● **Task**
Write out the data exactly from its first line onward, ending with the line in which "accounts and entries, billing" appears.

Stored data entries
□ □ □ □
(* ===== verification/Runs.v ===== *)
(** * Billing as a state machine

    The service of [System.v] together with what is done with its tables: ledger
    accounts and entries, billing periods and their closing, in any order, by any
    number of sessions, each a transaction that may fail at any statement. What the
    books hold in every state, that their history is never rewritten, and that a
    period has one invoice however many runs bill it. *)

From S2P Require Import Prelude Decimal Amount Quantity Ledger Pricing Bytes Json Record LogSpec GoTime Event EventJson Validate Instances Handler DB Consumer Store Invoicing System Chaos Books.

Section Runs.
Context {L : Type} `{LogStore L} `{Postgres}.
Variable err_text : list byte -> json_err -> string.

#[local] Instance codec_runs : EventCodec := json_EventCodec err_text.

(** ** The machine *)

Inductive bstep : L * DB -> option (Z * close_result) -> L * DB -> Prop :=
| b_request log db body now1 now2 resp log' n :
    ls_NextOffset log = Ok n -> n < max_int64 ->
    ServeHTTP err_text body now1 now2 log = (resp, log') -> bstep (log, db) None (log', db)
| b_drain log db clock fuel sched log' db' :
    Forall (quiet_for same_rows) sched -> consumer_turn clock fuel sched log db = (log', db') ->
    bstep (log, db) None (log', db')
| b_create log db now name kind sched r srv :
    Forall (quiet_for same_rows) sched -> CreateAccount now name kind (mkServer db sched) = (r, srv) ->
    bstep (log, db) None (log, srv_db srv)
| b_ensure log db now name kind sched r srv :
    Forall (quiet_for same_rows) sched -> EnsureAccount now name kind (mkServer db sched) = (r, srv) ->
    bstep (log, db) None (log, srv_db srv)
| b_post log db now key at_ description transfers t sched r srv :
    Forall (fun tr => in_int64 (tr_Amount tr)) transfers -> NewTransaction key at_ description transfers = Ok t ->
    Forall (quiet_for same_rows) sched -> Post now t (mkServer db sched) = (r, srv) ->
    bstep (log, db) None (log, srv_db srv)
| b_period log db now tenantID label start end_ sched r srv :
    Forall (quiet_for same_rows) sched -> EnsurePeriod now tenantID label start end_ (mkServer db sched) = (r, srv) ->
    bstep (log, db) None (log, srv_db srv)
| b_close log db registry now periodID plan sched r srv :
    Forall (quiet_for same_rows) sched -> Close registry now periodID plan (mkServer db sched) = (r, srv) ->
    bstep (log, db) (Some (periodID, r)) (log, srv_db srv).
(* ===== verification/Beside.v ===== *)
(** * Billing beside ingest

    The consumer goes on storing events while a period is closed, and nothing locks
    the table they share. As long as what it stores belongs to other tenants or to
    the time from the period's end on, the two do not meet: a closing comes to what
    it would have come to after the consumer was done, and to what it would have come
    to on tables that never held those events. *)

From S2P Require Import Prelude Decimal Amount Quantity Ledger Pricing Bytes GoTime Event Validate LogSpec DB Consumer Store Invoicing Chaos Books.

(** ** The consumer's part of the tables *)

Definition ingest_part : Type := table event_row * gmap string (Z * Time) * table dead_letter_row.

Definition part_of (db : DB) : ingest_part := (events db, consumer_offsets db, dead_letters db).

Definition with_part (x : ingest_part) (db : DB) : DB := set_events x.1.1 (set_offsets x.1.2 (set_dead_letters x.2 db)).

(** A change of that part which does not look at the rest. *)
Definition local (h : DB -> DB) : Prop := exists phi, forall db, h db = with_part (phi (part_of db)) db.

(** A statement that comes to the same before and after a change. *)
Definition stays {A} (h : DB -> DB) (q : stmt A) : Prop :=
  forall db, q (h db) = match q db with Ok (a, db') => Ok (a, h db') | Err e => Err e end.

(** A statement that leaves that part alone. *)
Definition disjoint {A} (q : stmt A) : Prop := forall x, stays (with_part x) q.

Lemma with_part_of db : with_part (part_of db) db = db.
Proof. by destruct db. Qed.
□ □ □ □
● **Reply to the task**
(* ===== verification/Runs.v ===== *)
(** * Billing as a state machine

    The service of [System.v] together with what is done with its tables: ledger
    accounts and entries, billing periods and their closing, in any order, by any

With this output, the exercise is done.